Readaid aims to harness the text-to-speech functionality available in the Microsoft Edge browser to provide writers with auditory assistance for the editing, revision, and/or proofreading stages of their work. For some, this may turn out to be a tedious task after hours of sourcing, drafting, composing, researching, referencing and presumably typing. 

The functionality is also available in MS Word and MS Outlook and, on personal computers, can be configured to support multilingualism. On organization-managed machines, it is provided in the default MS Office language, but system-administrator privileges or a department-wide rollout are required for such settings tweaks as adding a language (Arabic in my case, let me know what happens when you email IT with a request in that regard).

Readaid is completely cloud-based and infrastructure-safe (i.e., the organization's framework provides cybersecurity).
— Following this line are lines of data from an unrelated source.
(** ** More worlds to run in

    A chat client that fails on its [n]-th request, one that sends no
    choice at all, one whose first answer has no content; a machine without
    the download tool; a download tool that leaves a partial file behind
    and exits with 1. *)

Definition failing_answer (n : nat) (req : ChatRequest) (e : nat)
  : Exn + ChatCompletion :=
  if (e =? n)%nat
  then inl (OtherException "RateLimitError" (lit "Rate limit exceeded"))
  else demo_answer req e.

Definition no_choice_answer (req : ChatRequest) (e : nat) : Exn + ChatCompletion :=
  inr {| choices := [] |}.

Definition none_first_answer (req : ChatRequest) (e : nat) : Exn + ChatCompletion :=
  match e with
  | O => inr {| choices :=
                  [ {| message := {| role := lit "assistant"; content := PNone |} |} ] |}
  | _ => demo_answer req e
  end.

Definition with_spawn {E} (env : Env E)
    (tool : list str -> gset str -> E -> (Exn + Z) * gset str * E) : Env E :=
  {| whisper_model := whisper_model env;
     client := client env;
     tempfile_gettempdir := tempfile_gettempdir env;
     uuid_uuid4 := uuid_uuid4 env;
     spawn := tool |}.

Definition missing_tool (cmd : list str) (files : gset str) (e : nat)
  : (Exn + Z) * gset str * nat :=
  (inl (FileNotFoundError (lit "yt-dlp")), files, e).

Definition partial_tool (cmd : list str) (files : gset str) (e : nat)
  : (Exn + Z) * gset str * nat :=
  match cmd !! 5%nat with
  | Some out => (inr 1, files ∪ {[out ++ lit ".part"]}, e)
  | None => (inr 1, files, e)
  end.

(** * Properties *)

Example strip_ex : strip (lit "  hi there  ") = lit "hi there".
Proof. reflexivity. Qed.

Example split_ex :
  split (lit " a  bc d ") = [lit "a"; lit "bc"; lit "d"].
Proof. reflexivity. Qed.
Lemma available_moves_spec b l :
  all_available_moves b = Ok l ->
  l = List.filter (open_column b) (range 0 (fst (size b)))
  /\ StronglySorted Z.lt l
  /\ forall col,
       col ∈ l <->
       0 <= col < fst (size b)
       /\ exists c, getitem (_board b) col = Ok c /\ len c < snd (size b).
Proof.
  intros Hl. apply available_moves_filter in Hl. split; [assumption|].
  split; [subst l; apply filter_sorted, range_sorted|].
  intros col. subst l. rewrite list_elem_of_In, filter_In, <- list_elem_of_In.
  rewrite elem_of_range. unfold open_column.
  split.
  - intros [Hcol Hopen]. split; [lia|].
    destruct (getitem (_board b) col) as [c|]; [|discriminate].
    exists c. split; [reflexivity|lia].
  - intros [Hcol (c & -> & Hc)]. split; [lia|]. lia.
Qed.

(** X9.  What [all_available_moves] returns, when it returns: the columns
    from 0 to the column count of [size] that are lower than the number of
    rows, each once and in ascending order. *)
Theorem all_available_moves_exact b l :
  all_available_moves b = Ok l ->
  l = List.filter (open_column b) (range 0 (fst (size b)))
  /\ StronglySorted Z.lt l
  /\ forall col,
       col ∈ l <->
       0 <= col < fst (size b)
       /\ exists c, getitem (_board b) col = Ok c /\ len c < snd (size b).
Proof. apply available_moves_spec. Qed.

Lemma all_available_moves_exact_witness :
  [0; 1] = List.filter (open_column (snd (play [2; 2] (Game.init 3 2 4))))
             (range 0 (fst (size (snd (play [2; 2] (Game.init 3 2 4))))))
  /\ StronglySorted Z.lt [0; 1]
  /\ forall col,
       col ∈ [0; 1] <->
       0 <= col < fst (size (snd (play [2; 2] (Game.init 3 2 4))))
       /\ exists c,
            getitem (_board (snd (play [2; 2] (Game.init 3 2 4)))) col = Ok c
            /\ len c < snd (size (snd (play [2; 2] (Game.init 3 2 4)))).
Proof.
  apply (all_available_moves_exact (snd (play [2; 2] (Game.init 3 2 4)))).
  reflexivity.
Defined.

(** X10.  [all_available_moves] needs all the columns that [size] counts:
    it returns a list when the board has at least that many columns, and
    raises [IndexError] when it has fewer, as after the decoding of a string
    of too few tokens. *)
Theorem all_available_moves_columns b :
  (fst (size b) <= len (_board b) ->
   exists l, all_available_moves b = Ok l)
  /\ (len (_board b) < fst (size b) ->
      all_available_moves b = Raise IndexError).
Proof.
  split; intros Hlen.
  - apply available_moves_fold. intros i Hi. apply elem_of_range in Hi. lia.
  - apply (available_moves_raise b _ (len (_board b))).
    + apply elem_of_range. pose proof (len_nonneg (_board b)). lia.
    + apply getitem_beyond. lia.
Qed.

Lemma all_available_moves_columns_witness :
  all_available_moves (snd (set_position s!"1 2 1" (Game.init 7 6 4)))
  = Raise IndexError.
Proof.
  apply (proj2 (all_available_moves_columns
                  (snd (set_position s!"1 2 1" (Game.init 7 6 4))))).
  vm_compute. reflexivity.
Defined.
(** ** Enumerations *)

(** [SessionStatus] of [objects/session_status.rs]. *)
Module SessionStatus.
Inductive t : Type :=
| Unspecified
| Running
| Cancelled
| Paused
| Closed
| Purged
| Deleted.
#[global] Instance eq_dec : EqDecision t.
Proof. solve_decision. Defined.
#[global] Instance default : Default t := Unspecified.
#[global] Instance discriminant : AsI32 t := λ v,
  match v with
  | Unspecified => 0
  | Running => 1
  | Cancelled => 2
  | Paused => 3
  | Closed => 4
  | Purged => 5
  | Deleted => 6
  end%Z.
#[global] Instance from_i32 : From Z t := λ value,
  match value with
  | 0 => Unspecified
  | 1 => Running
  | 2 => Cancelled
  | 3 => Paused
  | 4 => Closed
  | 5 => Purged
  | 6 => Deleted
  | _ => dflt
  end%Z.
#[global] Instance i32_roundtrip : CodeRoundTrip t.
Proof. by_variant. Qed.
#[global] Instance into_v3 : From t V3.session_status.SessionStatus.t := λ value,
  match value with
  | Unspecified => V3.session_status.SessionStatus.Unspecified
  | Running => V3.session_status.SessionStatus.Running
  | Cancelled => V3.session_status.SessionStatus.Cancelled
  | Paused => V3.session_status.SessionStatus.Paused
  | Closed => V3.session_status.SessionStatus.Closed
  | Purged => V3.session_status.SessionStatus.Purged
  | Deleted => V3.session_status.SessionStatus.Deleted
  end.
#[global] Instance from_v3 : From V3.session_status.SessionStatus.t t := λ value,
  match value with
  | V3.session_status.SessionStatus.Unspecified => Unspecified
  | V3.session_status.SessionStatus.Running => Running
  | V3.session_status.SessionStatus.Cancelled => Cancelled
  | V3.session_status.SessionStatus.Paused => Paused
  | V3.session_status.SessionStatus.Closed => Closed
  | V3.session_status.SessionStatus.Purged => Purged
  | V3.session_status.SessionStatus.Deleted => Deleted
  end.
#[global] Instance v3_roundtrip : RoundTrip t V3.session_status.SessionStatus.t.
Proof. by_variant. Qed.
End SessionStatus.
(** The request and the reply are not keyed alike: a reply is sent as the values
    of its map, and a decoded one is keyed by the names of the results. *)
Module Response.
Record t : Type := mk {
  results : gmap string Raw.t
}.
#[global] Instance default : Default t := {| results := ∅ |}.
#[global] Instance into_v3 `{!HashMapIter} : From t V3.results.ImportResultsDataResponse.t := λ value, {|
  V3.results.ImportResultsDataResponse.results :=
    map from (hash_iter value.(results)).*2 |}.
#[global] Instance from_v3 : From V3.results.ImportResultsDataResponse.t t := λ value, {|
  results :=
    collect_map
      (map (λ result, (result.(V3.results.ResultRaw.name), from result))
         value.(V3.results.ImportResultsDataResponse.results)) |}.

(** What the message keeps of a reply: its values, under their names. *)
Definition by_name `{!HashMapIter} (self : t) : t := {|
  results := collect_map (map (λ raw, (raw.(Raw.name), raw)) (hash_iter self.(results)).*2) |}.
Lemma import_response_v3_by_name `{!HashMapIter} (self : t) :
  from (from self : V3.results.ImportResultsDataResponse.t) = by_name self.
Proof.
  destruct self. unfold from at 1 2, from_v3, into_v3, by_name. cbn. f_equal. f_equal.
  rewrite map_map. apply map_ext. intros raw. by rewrite roundtrip.
Qed.
(** The replies whose keys are the names of their values. *)
Definition keyed_by_name (self : t) : Prop :=
  map_Forall (λ key raw, raw.(Raw.name) = key) self.(results).
#[global] Instance v3_roundtrip `{!HashMapIter} :
  RoundTripOn keyed_by_name V3.results.ImportResultsDataResponse.t.
Proof.
  intros x Hx. rewrite import_response_v3_by_name. destruct x as [m].
  unfold by_name. cbn. f_equal.
  rewrite <-(map_id (hash_iter m).*2). apply collect_map_values.
  intros k v Hv. by rewrite <-(Hx k v Hv).
Qed.
End Response.
End import.

Module delete_data.
(** [Request] of [objects/results/delete_data.rs]. *)
Module Request.
Record t : Type := mk {
  session_id : string;
  result_ids : list string
}.
#[global] Instance default : Default t := {|
  session_id := dflt;
  result_ids := dflt |}.
#[global] Instance into_v3 : From t V3.results.DeleteResultsDataRequest.t := λ value, {|
  V3.results.DeleteResultsDataRequest.session_id := value.(session_id);
  V3.results.DeleteResultsDataRequest.result_id := value.(result_ids) |}.
#[global] Instance from_v3 : From V3.results.DeleteResultsDataRequest.t t := λ value, {|
  session_id := value.(V3.results.DeleteResultsDataRequest.session_id);
  result_ids := value.(V3.results.DeleteResultsDataRequest.result_id) |}.
#[global] Instance v3_roundtrip : RoundTrip t V3.results.DeleteResultsDataRequest.t.
Proof. solve_roundtrip. Qed.
End Request.

(** [Response] of [objects/results/delete_data.rs]. *)
Module Response.
Record t : Type := mk {
  session_id : string;
  result_ids : list string
}.
#[global] Instance default : Default t := {|
  session_id := dflt;
  result_ids := dflt |}.
#[global] Instance into_v3 : From t V3.results.DeleteResultsDataResponse.t := λ value, {|
  V3.results.DeleteResultsDataResponse.session_id := value.(session_id);
  V3.results.DeleteResultsDataResponse.result_id := value.(result_ids) |}.
#[global] Instance from_v3 : From V3.results.DeleteResultsDataResponse.t t := λ value, {|
  session_id := value.(V3.results.DeleteResultsDataResponse.session_id);
  result_ids := value.(V3.results.DeleteResultsDataResponse.result_id) |}.
#[global] Instance v3_roundtrip : RoundTrip t V3.results.DeleteResultsDataResponse.t.
Proof. solve_roundtrip. Qed.
End Response.

End delete_data.
(* ===== verification/Applications.v ===== *)
(** The objects of the Applications service ([objects/applications/*.rs]). *)

From S2P Require Import Prelude V3 Objects Filters.

(** [Field] of [objects/applications/field.rs]. *)
Module Field.
Inductive t : Type :=
| Unspecified
| Name
| Version
| Namespace
| Service.
#[global] Instance eq_dec : EqDecision t.
Proof. solve_decision. Defined.
#[global] Instance default : Default t := Name.
#[global] Instance discriminant : AsI32 t := λ v,
  match v with
  | Unspecified => 0
  | Name => 1
  | Version => 2
  | Namespace => 3
  | Service => 4
  end%Z.
#[global] Instance from_i32 : From Z t := λ value,
  match value with
  | 0 => Unspecified
  | 1 => Name
  | 2 => Version
  | 3 => Namespace
  | 4 => Service
  | _ => Unspecified
  end%Z.
#[global] Instance i32_roundtrip : CodeRoundTrip t.
Proof. by_variant. Qed.
End Field.

#[global] Instance Field_into_v3 : From Field.t V3.applications.ApplicationField.t := λ value,
  {| V3.applications.ApplicationField.field :=
       Some (V3.applications.application_field.Field.ApplicationField {| V3.applications.ApplicationRawField.field := as_i32 value |}) |}.
#[global] Instance Field_from_v3 : From V3.applications.ApplicationField.t Field.t := λ value,
  match value.(V3.applications.ApplicationField.field) with
  | Some (V3.applications.application_field.Field.ApplicationField field) => from field.(V3.applications.ApplicationRawField.field)
  | None => Field.Unspecified
  end.
#[global] Instance Field_v3_roundtrip : RoundTrip Field.t V3.applications.ApplicationField.t.
Proof. by_variant. Qed.

(** [Raw] of [objects/applications/raw.rs]. *)
Module Raw.
Record t : Type := mk {
  name : string;
  version : string;
  namespace : string;
  service : string
}.
#[global] Instance default : Default t := {|
  name := dflt;
  version := dflt;
  namespace := dflt;
  service := dflt |}.
#[global] Instance into_v3 : From t V3.applications.ApplicationRaw.t := λ value, {|
  V3.applications.ApplicationRaw.name := value.(name);
  V3.applications.ApplicationRaw.version := value.(version);
  V3.applications.ApplicationRaw.namespace := value.(namespace);
  V3.applications.ApplicationRaw.service := value.(service) |}.
#[global] Instance from_v3 : From V3.applications.ApplicationRaw.t t := λ value, {|
  name := value.(V3.applications.ApplicationRaw.name);
  version := value.(V3.applications.ApplicationRaw.version);
  namespace := value.(V3.applications.ApplicationRaw.namespace);
  service := value.(V3.applications.ApplicationRaw.service) |}.
#[global] Instance v3_roundtrip : RoundTrip t V3.applications.ApplicationRaw.t.
Proof. solve_roundtrip. Qed.
End Raw.

(** [pub type Sort = super::SortMany<Field>] of [objects/applications/mod.rs]. *)
Module Sort.
Definition t : Type := Objects.SortMany.t Field.t.
#[global] Instance into_v3 : From t V3.applications.list_applications_request.Sort.t := λ value, {|
  V3.applications.list_applications_request.Sort.direction := as_i32 value.(Objects.SortMany.direction);
  V3.applications.list_applications_request.Sort.fields := map from value.(Objects.SortMany.fields) |}.
#[global] Instance from_v3 : From V3.applications.list_applications_request.Sort.t t := λ value, {|
  Objects.SortMany.direction := from value.(V3.applications.list_applications_request.Sort.direction);
  Objects.SortMany.fields := map from value.(V3.applications.list_applications_request.Sort.fields) |}.
#[global] Instance v3_roundtrip : RoundTrip t V3.applications.list_applications_request.Sort.t.
Proof. solve_roundtrip. Qed.
End Sort.

(** [objects/applications/filter.rs]. *)
Module filter.
Module Condition.
Inductive t : Type :=
| String (cond : FilterString.t).
#[global] Instance default : Default t := String dflt.
#[global] Instance into_v3 : From t V3.applications.filter_field.ValueCondition.t := λ value,
  match value with
  | String cond => V3.applications.filter_field.ValueCondition.FilterString (from cond)
  end.
#[global] Instance from_v3 : From V3.applications.filter_field.ValueCondition.t t := λ value,
  match value with
  | V3.applications.filter_field.ValueCondition.FilterString cond => String (from cond)
  end.
#[global] Instance v3_roundtrip : RoundTrip t V3.applications.filter_field.ValueCondition.t.
Proof. solve_roundtrip. Qed.
End Condition.

Module Field.
Record t : Type := mk {
  field : Field.t;
  condition : Condition.t
}.
#[global] Instance default : Default t := {|
  field := dflt;
  condition := dflt |}.
#[global] Instance into_v3 : From t V3.applications.FilterField.t := λ value, {|
  V3.applications.FilterField.field := Some (from value.(field));
  V3.applications.FilterField.value_condition := Some (from value.(condition)) |}.
#[global] Instance from_v3 : From V3.applications.FilterField.t t := λ value, {|
  field := from_or_default value.(V3.applications.FilterField.field);
  condition := from_or_default value.(V3.applications.FilterField.value_condition) |}.
#[global] Instance v3_roundtrip : RoundTrip t V3.applications.FilterField.t.
Proof. solve_roundtrip. Qed.
End Field.

Module And.
Record t : Type := mk {
  and : list Field.t
}.
#[global] Instance default : Default t := {|
  and := dflt |}.
#[global] Instance into_v3 : From t V3.applications.FiltersAnd.t := λ value, {|
  V3.applications.FiltersAnd.and := map from value.(and) |}.
#[global] Instance from_v3 : From V3.applications.FiltersAnd.t t := λ value, {|
  and := map from value.(V3.applications.FiltersAnd.and) |}.
#[global] Instance v3_roundtrip : RoundTrip t V3.applications.FiltersAnd.t.
Proof. solve_roundtrip. Qed.
(** [impl_vec_wrapper!(And{and: Field})]. *)
Definition from_iter (iter : list Field.t) : t := {| and := iter |}.
Definition into_iter (self : t) : list Field.t := self.(and).
End And.

Module Or.
Record t : Type := mk {
  or : list And.t
}.
#[global] Instance default : Default t := {|
  or := dflt |}.
#[global] Instance into_v3 : From t V3.applications.Filters.t := λ value, {|
  V3.applications.Filters.or := map from value.(or) |}.
#[global] Instance from_v3 : From V3.applications.Filters.t t := λ value, {|
  or := map from value.(V3.applications.Filters.or) |}.
#[global] Instance v3_roundtrip : RoundTrip t V3.applications.Filters.t.
Proof. solve_roundtrip. Qed.
(** [impl_vec_wrapper!(Or{or: And})]. *)
Definition from_iter (iter : list And.t) : t := {| or := iter |}.
Definition into_iter (self : t) : list And.t := self.(or).
End Or.

End filter.

Module list.
(** [Request] of [objects/applications/list.rs]. *)
Module Request.
Record t : Type := mk {
  page : Z;
  page_size : Z;
  filters : filter.Or.t;
  sort : Sort.t
}.
#[global] Instance default : Default t := {|
  page := 0%Z;
  page_size := 100%Z;
  filters := dflt;
  sort := dflt |}.
#[global] Instance into_v3 : From t V3.applications.ListApplicationsRequest.t := λ value, {|
  V3.applications.ListApplicationsRequest.page := value.(page);
  V3.applications.ListApplicationsRequest.page_size := value.(page_size);
  V3.applications.ListApplicationsRequest.filters := Some (from value.(filters));
  V3.applications.ListApplicationsRequest.sort := Some (from value.(sort)) |}.
#[global] Instance from_v3 : From V3.applications.ListApplicationsRequest.t t := λ value, {|
  page := value.(V3.applications.ListApplicationsRequest.page);
  page_size := value.(V3.applications.ListApplicationsRequest.page_size);
  filters := from_or_default value.(V3.applications.ListApplicationsRequest.filters);
  sort := from_or_default value.(V3.applications.ListApplicationsRequest.sort) |}.
#[global] Instance v3_roundtrip : RoundTrip t V3.applications.ListApplicationsRequest.t.
Proof. solve_roundtrip. Qed.
End Request.

(** [Response] of [objects/applications/list.rs]. *)
Module Response.
Record t : Type := mk {
  applications : list Raw.t;
  page : Z;
  page_size : Z;
  total : Z
}.
#[global] Instance default : Default t := {|
  applications := [];
  page := 0%Z;
  page_size := 100%Z;
  total := 0%Z |}.
#[global] Instance into_v3 : From t V3.applications.ListApplicationsResponse.t := λ value, {|
  V3.applications.ListApplicationsResponse.applications := map from value.(applications);
  V3.applications.ListApplicationsResponse.page := value.(page);
  V3.applications.ListApplicationsResponse.page_size := value.(page_size);
  V3.applications.ListApplicationsResponse.total := value.(total) |}.
#[global] Instance from_v3 : From V3.applications.ListApplicationsResponse.t t := λ value, {|
  applications := map from value.(V3.applications.ListApplicationsResponse.applications);
  page := value.(V3.applications.ListApplicationsResponse.page);
  page_size := value.(V3.applications.ListApplicationsResponse.page_size);
  total := value.(V3.applications.ListApplicationsResponse.total) |}.
#[global] Instance v3_roundtrip : RoundTrip t V3.applications.ListApplicationsResponse.t.
Proof. solve_roundtrip. Qed.
End Response.

End list.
The value add-on is access to the full menu of MS voice-supported languages, which allows users to listen to (or hear) their content voiced back to them with little more than a couple clicks. 

Why it matters

At a reputable media organization where I worked in a previous life, writers (then called editors) exchanged drafts for SPOE-ing, which stood internally for submitting each paper to a Second Pair Of Eyes for final checks. Until quite recently, at my other reputable organization, team members responsible for proofreading sat in pairs at a certain table, red pen in hand, to read documents aloud to one another. I liked to call that activity proof-hearing or proof-listening.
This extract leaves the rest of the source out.